The IPO was an important topic of conversation at Friday’s GE Capital investor meeting, covered by Bloomberg. “This is the final last step, the biggest step remaining in the transformation of the portfolio of GE Captial,” GE Capital Chief Executive Officer, Keith Sherin, said. Sherin also remarked that 2014 earnings for the company would likely fall a “little bit” as a result of the initial public offering.

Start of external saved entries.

(** bits.Len(i) - 1 *)
Definition MSignificantBit (i : Z) : Z := if i =? 0 then 0 else Z.log2 i.

(** ** ataidentify.go *)

(** [None] is the index panic on a slice of odd length *)
Fixpoint swapByteOrder (b : list Z) : option (list Z) :=
  match b with
  | [] => Some []
  | [_] => None
  | x :: y :: b => (fun t => y :: x :: t) <$> swapByteOrder b
  end.
Definition getSerialNumber (d : ATACSPage) : option (list Z) := swapByteOrder (pgSerialNumber d).

Definition wwn_word (d : ATACSPage) (i : nat) : Z := default 0 (pgWWN d !! i).
Definition NAA (d : ATACSPage) : Z := Z.shiftr (wwn_word d 0) 12.
Definition IEEEOUI (d : ATACSPage) : Z :=
  Z.lor (Z.shiftl (Z.land (wwn_word d 0) 0x0fff) 12) (Z.shiftr (wwn_word d 1) 4).
Definition UniqueID (d : ATACSPage) : Z :=
  Z.lor (Z.lor (Z.shiftl (Z.land (wwn_word d 1) 0xf) 32) (Z.shiftl (wwn_word d 2) 16)) (wwn_word d 3).
Definition getWWN (d : ATACSPage) : string :=
  fmt_x (NAA d) +:+ " " +:+ fmt_0x 6 (IEEEOUI d) +:+ " " +:+ fmt_0x 9 (UniqueID d).

Definition getSectorSize (d : ATACSPage) : Z * Z :=
  let LogSec := 512 in
  let PhySec := 512 in
  if negb (Z.land (SectorSize d) 0xc000 =? 0x4000) then (LogSec, PhySec)
  else
    let PhySec :=
      if negb (Z.land (SectorSize d) 0x2000 =? 0)
      then uwrap 32 (Z.shiftl PhySec (Z.land (SectorSize d) 0x0f)) else PhySec in
    (LogSec, PhySec).

Definition getATAMajorVersion (d : ATACSPage) : string :=
  if (MajorVer d =? 0) || (MajorVer d =? 0xffff) then "This device does not report ATA major version"
  else default "unknown" (lookup_in ataMajorVersions (MSignificantBit (MajorVer d))).

Definition getATAMinorVersion (d : ATACSPage) : string :=
  if (MinorVer d =? 0) || (MinorVer d =? 0xffff) then "This device does not report ATA minor version"
  else default "unknown" (lookup_in ataMinorVersions (MinorVer d)).

Definition IdentifySerialATAType (d : ATACSPage) : string :=
  let low := Z.land (AtaTransportMajor d) 0x0fff in
  match lookup_in serialATAType (MSignificantBit low) with
  | Some t => "Serial ATA" +:+ t
  | None => "Serial ATA" +:+ " SATA (" +:+ fmt_sharp_0x 3 low +:+ ")"
  end.

Definition ataTransport (d : ATACSPage) : string :=
  if (AtaTransportMajor d =? 0) || (AtaTransportMajor d =? 0xffff) then "This device does not report Transport"
  else
    let major := Z.shiftr (AtaTransportMajor d) 12 in
    if major =? 0x0 then "Parallel ATA"
    else if major =? 0x1 then IdentifySerialATAType d
    else if major =? 0xe then "PCIe (" +:+ fmt_sharp_0x 3 (Z.land (AtaTransportMajor d) 0x0fff) +:+ ")"
    else "Unknown (" +:+ fmt_sharp_0x 4 (AtaTransportMajor d) +:+ ")".

(** ** scsicommands.go *)

Definition SCSIModeSense := 0x1a.
Definition SCSIReadCapacity10 := 0x25.
Definition SCSIReadCapacity16 := 0x9e.
Definition SCSIReadCapacityServiceAction := 0x10.
Definition SCSIATAPassThru := 0x85.
Definition SCSIInquiry := 0x12.
Definition INQRespLen : nat := 56.

(** Arrays of bytes, given by their first elements; writing at an offset *)
Definition array (n : nat) (l : list Z) : list Z := take n (l ++ replicate n 0)%list.
Definition put (i : nat) (bs : list Z) (a : list Z) : list Z := (take i a ++ bs ++ drop (i + length bs) a)%list.

(** sgIOErr.Error *)
Definition sgIOErr (r : sg.sgIOReply) : err :=
  Err ("SCSI status: " +:+ fmt_sharp_0x 2 (sg.status r) +:+ ", host status: " +:+ fmt_sharp_0x 2 (sg.hostStatus r) +:+
       ", driver status: " +:+ fmt_sharp_0x 2 (sg.driverStatus r)).
(** convertBlockDeviceAPIToBlockDevice, which writes into [out] *)
Definition convertBlockDeviceAPIToBlockDevice (b : apis.BlockDevice) (out : blockdevice.BlockDevice)
    : blockdevice.BlockDevice :=
  let spec := apis.Spec b in
  out <| blockdevice.Identifier ::= fun i => i <| blockdevice.UUID := metav1.Name (apis.ObjectMeta b) |>
                                               <| blockdevice.DevPath := apis.Path spec |> |>
      <| blockdevice.NodeAttributes :=
           <[blockdevice.NodeName := apis.NodeName (apis.NodeAttributes spec)]>
             (<[blockdevice.HostName :=
                  default "" (default ∅ (metav1.Labels (apis.ObjectMeta b)) !! KubernetesHostNameLabel)]> ∅) |>
      <| blockdevice.FSInfo ::= fun f =>
           f <| blockdevice.FileSystem := apis.FSType (apis.FileSystem spec) |>
             <| blockdevice.MountPoint ::= fun l => (l ++ [apis.Mountpoint (apis.FileSystem spec)])%list |> |>
      <| blockdevice.DeviceAttributes ::= fun a => a <| blockdevice.DeviceType := apis.DeviceType (apis.Details spec) |> |>
      <| blockdevice.Status := blockdevice.MkStatusT (apis.State (apis.Status b)) (apis.ClaimState (apis.Status b)) |>.

(** The loop converts every item into the same variable. *)
Fixpoint convertItems (bd : blockdevice.BlockDevice) (items : list apis.BlockDevice) : list blockdevice.BlockDevice :=
  match items with
  | [] => []
  | b :: items => let bd := convertBlockDeviceAPIToBlockDevice b bd in bd :: convertItems bd items
  end.
Definition convertBlockDeviceAPIListToBlockDeviceList (items : list apis.BlockDevice) : list blockdevice.BlockDevice :=
  convertItems blockdevice.empty_BlockDevice items.

(** ListBlockDevice without filters, as the collectors call it *)
Definition ListBlockDevice (cl : Client) : prog (res (list blockdevice.BlockDevice)) :=
  r <- call (BDList (Some (namespace cl)) metav1.empty_LabelSelector) ;;
  Ret (match r with inl e => inl e | inr items => inr (convertBlockDeviceAPIListToBlockDeviceList items) end).

(** filter.go *)
Definition getFilterKey (key : string) : string :=
  if decide (key = blockdevice.HostName) then KubernetesHostNameLabel else key.
Definition GenerateLabelFilter (key value : string) : res (string * string) :=
  if decide (String.length key = 0 \/ String.length value = 0)
  then inl (Err "key/value is empty for label filter") else inr (getFilterKey key, value).

(** A selector of the labels package is a list of requirements; Add returns a new selector,
    which GenerateLabelFilterWithOp does not use.  NewRequirement checks its arguments. *)
Section Selector.
Context {Requirement : Type} (NewRequirement : string -> string -> list string -> res Requirement).

Definition selector_Add (sel : list Requirement) (r : Requirement) : list Requirement := (sel ++ [r])%list.

Definition GenerateLabelFilterWithOp (key op value : string) : res (list Requirement) :=
  if decide (String.length key = 0 \/ String.length value = 0 \/ String.length op = 0)
  then inl (Err "key/operator/value is empty for filter")
  else
    let sel := [] in
    match NewRequirement key op [value] with
    | inl _ => inl (Err "failed to create new requirement in label filter")
    | inr req => let _ := selector_Add sel req in inr sel
    end.

(** The selector has no requirements: it accepts any labels, whatever the operator. *)
Lemma GenerateLabelFilterWithOp_accepts (Matches : Requirement -> strmap -> bool) key op value sel labels :
  GenerateLabelFilterWithOp key op value = inr sel -> forallb (fun r => Matches r labels) sel = true.
Proof.
  unfold GenerateLabelFilterWithOp. case_decide; [done|]. by destruct (NewRequirement _ _ _); intros [= <-].
Qed.
End Selector.
End kubernetes.

(** ** Metrics *)

(** A float64: that of an integer, or one that is only carried, as its bits *)
Inductive float64 := OfInt (z : Z) | Carried (bits : Z).
#[global] Instance float64_eq_dec : EqDecision float64.
Proof. solve_decision. Defined.

(** The children of a GaugeVec or CounterVec, by label values *)
Notation vec := (gmap (list string) float64).
(** A series of a metric, as it is sent to the channel *)
Notation series := (string * list string * float64)%type.

(** A collector with its full name; [None] is a nil one *)
Inductive collector := Vec (name : string) (v : option vec) | Counter (name : string) (c : option Z).

Definition nil_panic {A} : prog A := Panic "invalid memory address or nil pointer dereference".

(** Collector.Collect *)
Definition emit (c : collector) : prog (list series) :=
  match c with
  | Vec name (Some v) => Ret (map (fun e => (name, e.1, e.2)) (map_to_list v))
  | Counter name (Some n) => Ret [(name, [], OfInt n)]
  | _ => nil_panic
  end.
Definition emitAll (cs : list collector) : prog (list series) :=
  for_each (fun out c => s <- emit c ;; Ret (out ++ s)%list) [] cs.

(** Counter.Inc *)
Definition inc (c : option Z) : prog (option Z) :=
  match c with Some n => Ret (Some (n + 1)%Z) | None => nil_panic end.
(** WithLabelValues(...).Set *)
Definition setVec (v : option vec) (labels : list string) (x : float64) : prog (option vec) :=
  match v with Some v => Ret (Some (<[labels := x]> v)) | None => nil_panic end.
(** WithLabelValues, which creates a child with value zero *)
Definition touchVec (v : option vec) (labels : list string) : prog (option vec) :=
  match v with
  | Some v => Ret (Some (match v !! labels with Some _ => v | None => <[labels := OfInt 0]> v end))
  | None => nil_panic
  end.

Not including certain items, analysts have expectations of $1.79 per share for GM in the coming year — as reported by the publication.
Annual earnings are expected to fall to $5 billion in 2015 in GE Capital from $7.7 billion in 2013 — a result of the cut in North American consumer finance and other assets. However, growth is expected to follow that decrease in 2016, according to Sherin. He noted that the consumer finance entity was “good business,” but that it simply didn’t work well with GE.
“When we looked at the position we have in credit cards and we look at the synergies we get between our commercial businesses and the rest of GE, we just don’t see that,” said Sherin. This is not a novel strategy for GE, and in 2006 it sold GE Insurance Solutions for $7.4 billion.